Let us first distinguish between perfect multi-collinearity (model matrix not of full rank, so that usual matrix inversions fail. Usually due to misspecification of the predictors) and non-perfect multi-collinearity (some of the predictors are correlated without leading to computational problems). This answer is about the second type, which occurs in almost any multivariable linear model since the predictors have no reason to be uncorrelated.
A simple example with strong multi-collinearity is a quadratic regression. So the only predictors are $X_1 = X$ and $X_2=X^2$:
set.seed(60)
X1 <- abs(rnorm(60))
X2 <- X1^2
cor(X1,X2) # Result: 0.967
This example illustrates your questions/claims:
1. Multicollinearity doesnt affect the regression of the model as a whole.
Let's have a look at an example model:
Y <- 0.5*X1 + X2 + rnorm(60)
fit <- lm(Y~X1+X2)
summary(fit)
#Result
[...]
Coefficients:
Estimate Std. Error t value Pr(>|t|)
(Intercept) -0.3439 0.3214 -1.070 0.289
X1 1.3235 0.8323 1.590 0.117
X2 0.5861 0.3931 1.491 0.141
Residual standard error: 1.014 on 57 degrees of freedom
Multiple R-squared: 0.7147, Adjusted R-squared: 0.7047
F-statistic: 71.39 on 2 and 57 DF, p-value: 2.996e-16
Global statements about the model are just fine:
- R-Squared: $X$ explains about 71% of the variability of $Y$
- Global F-test: At the 5% level, there is really an association between $X$ and $Y$
- Predictions: For persons with $X$-value 2, a best guess for his $Y$-value is
$$
-0.3439 + 1.3235\cdot 2 + 0.5861 \cdot 2^2 = 4.6475
$$
2. But if we start looking at the effect of individual variable Xs on the explained variable, then we are going to have inaccurate estimates.

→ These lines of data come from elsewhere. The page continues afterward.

(** * Message lifecycle and dispatch of a conversation

    A shallow embedding of [ts/models/message.ts] (class [MessageModel]) and
    of the conversation model (class [ConversationModel]): the derived
    message status, error bookkeeping, expiration start, retry and resend,
    the per-conversation job chain, read marking, the disappearing-message
    timer and the remote typing indicator.

    Attributes are records, [this.set] is a record update, followed for the
    expiration start by the listener that the constructor of [MessageModel]
    puts on it; asynchronous methods run in a small state / exception /
    trace monad, and the promise chain of [queueJob] is a step function over
    a promise store. *)

From Stdlib Require Import ZArith Lia.
From stdpp Require Import base option list strings.

Local Open Scope string_scope.
Local Open Scope list_scope.

(** ** JavaScript values *)

(** [x || []] on an attribute that holds an array or is unset. *)
Definition orEmpty {A} (x : option (list A)) : list A := default [] x.

(** Truthiness of a number attribute that may be unset: [undefined], [null]
    and [0] are falsy. *)
Definition truthyNum (x : option Z) : bool :=
  match x with
  | Some n => negb (Z.eqb n 0)
  | None => false
  end.

(** Truthiness of a string: the empty string is falsy. *)
Definition truthyStr (s : string) : bool := negb (String.eqb s "").

Definition truthyOptStr (x : option string) : bool :=
  match x with
  | Some s => truthyStr s
  | None => false
  end.

(** A value as [updateExpirationTimer] receives it ([providedExpireTimer: any])
    and as the [expireTimer] attribute of a conversation holds it. *)
Inductive JsVal :=
| JsUndefined
| JsNull
| JsNum (n : Z).

Definition truthy (v : JsVal) : bool :=
  match v with
  | JsNum n => negb (Z.eqb n 0)
  | _ => false
  end.

(** A number attribute that may be unset, as a value. *)
Definition jsNum (x : option Z) : JsVal :=
  match x with
  | Some n => JsNum n
  | None => JsUndefined
  end.

(** [a === b] *)
Definition strictEq (a b : JsVal) : bool :=
  match a, b with
  | JsUndefined, JsUndefined => true
  | JsNull, JsNull => true
  | JsNum x, JsNum y => Z.eqb x y
  | _, _ => false
  end.

(** ** lodash on arrays of strings *)

(** Unique values, first occurrence kept (lodash compares with SameValueZero,
    which on strings is equality). *)
Fixpoint uniqFrom (seen l : list string) : list string :=
  match l with
  | [] => []
  | x :: l' =>
      if bool_decide (x ∈ seen) then uniqFrom seen l'
      else x :: uniqFrom (x :: seen) l'
  end.

Definition uniq (l : list string) : list string := uniqFrom [] l.

(** [_.intersection(a, b)]: the unique values of [a] that [b] includes, in
    the order of [a]. *)
Definition intersection (a b : list string) : list string :=
  uniq (filter (λ x, x ∈ b) a).

(** [_.union(a, b)] *)
Definition union (a b : list string) : list string := uniq (a ++ b).

(** [_.without(l, x)] *)
Definition without (l : list string) (x : string) : list string :=
  filter (λ y, y ≠ x) l.

(** ** Errors *)

Inductive ErrorCtor :=
| CError
| CTypeError
| CReferenceError
| CCustom      (* a subclass: its constructor is none of the three above *)
| CObject.     (* the plain object [_.pick] builds *)

Record JsError := {
  e_ctor : ErrorCtor;
  e_name : string;
  e_message : string;
  e_code : option Z;
  e_number : option string;
  e_reason : option string;
  e_stack : option string;
}.

(** [_.pick(e, 'name', 'message', 'code', 'number', 'reason')] *)
Definition pick (e : JsError) : JsError :=
  {| e_ctor := CObject; e_name := e_name e; e_message := e_message e;
     e_code := e_code e; e_number := e_number e; e_reason := e_reason e;
     e_stack := None |}.

(** [new Error(message)] and [new TypeError(message)] *)
Definition newError (msg : string) : JsError :=
  {| e_ctor := CError; e_name := "Error"; e_message := msg; e_code := None;
     e_number := None; e_reason := None; e_stack := Some "stack" |}.

Definition newTypeError (msg : string) : JsError :=
  {| e_ctor := CTypeError; e_name := "TypeError"; e_message := msg;
     e_code := None; e_number := None; e_reason := None;
     e_stack := Some "stack" |}.

(** ** Attributes *)

Inductive MessageModelType := incoming | outgoing.

(** The [expirationTimerUpdate] attribute of a timer notification; a message
    that carries one has the EXPIRATION_TIMER_UPDATE flag set. *)
Record TimerUpdate := {
  tu_expireTimer : JsVal;
  tu_source : string;
  tu_fromSync : bool;
  tu_fromGroupUpdate : bool;
}.

Module MessageAttributes.

Record t := {
  id : option string;
  type : MessageModelType;
  conversationId : string;
  source : option string;
  body : string;
  sent_at : option Z;
  received_at : Z;
  unread : bool;
  errors : option (list JsError);
  recipients : option (list string);
  sent : bool;
  sent_to : option (list string);
  delivered : option Z;
  delivered_to : option (list string);
  read_by : option (list string);
  calculatingPoW : bool;
  expireTimer : option Z;
  expirationStartTimestamp : option Z;
  expires_at : option Z;
  synced : bool;
  sentSync : bool;
  sync : bool;
  groupInvitation : bool;
  destination : option string;
  expirationTimerUpdate : option TimerUpdate;
}.

(** [this.set({ field: v })], one function per field the models write. *)
Definition set_id v (m : t) : t :=
  {| id := v; type := type m; conversationId := conversationId m;
     source := source m; body := body m; sent_at := sent_at m;
     received_at := received_at m; unread := unread m; errors := errors m;
     recipients := recipients m; sent := sent m; sent_to := sent_to m;
     delivered := delivered m; delivered_to := delivered_to m;
     read_by := read_by m; calculatingPoW := calculatingPoW m;
     expireTimer := expireTimer m;
     expirationStartTimestamp := expirationStartTimestamp m;
     expires_at := expires_at m;
     synced := synced m; sentSync := sentSync m; sync := sync m;
     groupInvitation := groupInvitation m; destination := destination m;
     expirationTimerUpdate := expirationTimerUpdate m |}.

Definition set_unread v (m : t) : t :=
  {| id := id m; type := type m; conversationId := conversationId m;
     source := source m; body := body m; sent_at := sent_at m;
     received_at := received_at m; unread := v; errors := errors m;
     recipients := recipients m; sent := sent m; sent_to := sent_to m;
     delivered := delivered m; delivered_to := delivered_to m;
     read_by := read_by m; calculatingPoW := calculatingPoW m;
     expireTimer := expireTimer m;
     expirationStartTimestamp := expirationStartTimestamp m;
     expires_at := expires_at m;
     synced := synced m; sentSync := sentSync m; sync := sync m;
     groupInvitation := groupInvitation m; destination := destination m;
     expirationTimerUpdate := expirationTimerUpdate m |}.

Definition set_errors v (m : t) : t :=
  {| id := id m; type := type m; conversationId := conversationId m;
     source := source m; body := body m; sent_at := sent_at m;
     received_at := received_at m; unread := unread m; errors := v;
     recipients := recipients m; sent := sent m; sent_to := sent_to m;
     delivered := delivered m; delivered_to := delivered_to m;
     read_by := read_by m; calculatingPoW := calculatingPoW m;
     expireTimer := expireTimer m;
     expirationStartTimestamp := expirationStartTimestamp m;
     expires_at := expires_at m;
     synced := synced m; sentSync := sentSync m; sync := sync m;
     groupInvitation := groupInvitation m; destination := destination m;
     expirationTimerUpdate := expirationTimerUpdate m |}.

The estimates are accurate, this is not the problem. The problem with the standard interpretation of isolated effects is that we hold all other predictors fixed, which is strange if there are strong correlations to those other predictors. In our example it is even wrong to say "the average $Y$ value increases by 1.3235 if we increase $X_1$ by 1 and hold $X_2$ fixed, because $X_2 = X_1^2$. Since we cannot interpret isolated effects descriptively, also all inductive statements about them are not useful: Look at the t-tests in the output. Both are above the 5% level, although the global test of association gives us a p-value below 5%. The null hypothesis of such a t-test is "the effect of the predictor is zero" or, in other words, "the inclusion of this predictor does not increase the true R-squared in the population". Because $X_1$ and $X_2$ are almost perfectly correlated, the model has almost the same R-squared if we drop one of the two variables:
summary(lm(Y~X1))
# Gives
Coefficients:
Estimate Std. Error t value Pr(>|t|)
(Intercept) -0.7033 0.2148 -3.274 0.00179 **
X1 2.5232 0.2151 11.733 < 2e-16 ***
Residual standard error: 1.025 on 58 degrees of freedom
Multiple R-squared: 0.7036, Adjusted R-squared: 0.6985
F-statistic: 137.7 on 1 and 58 DF, p-value: < 2.2e-16
This already illustrates the first part of the statement:
One other thing to keep in mind is that the tests on the individual coefficients each assume that all of the other predictors are in the model. In other words each predictor is not significant as long as all of the other predictors are in the model. There must be some interaction or interdependence between two or more of your predictors.
The last statement here is plainly wrong.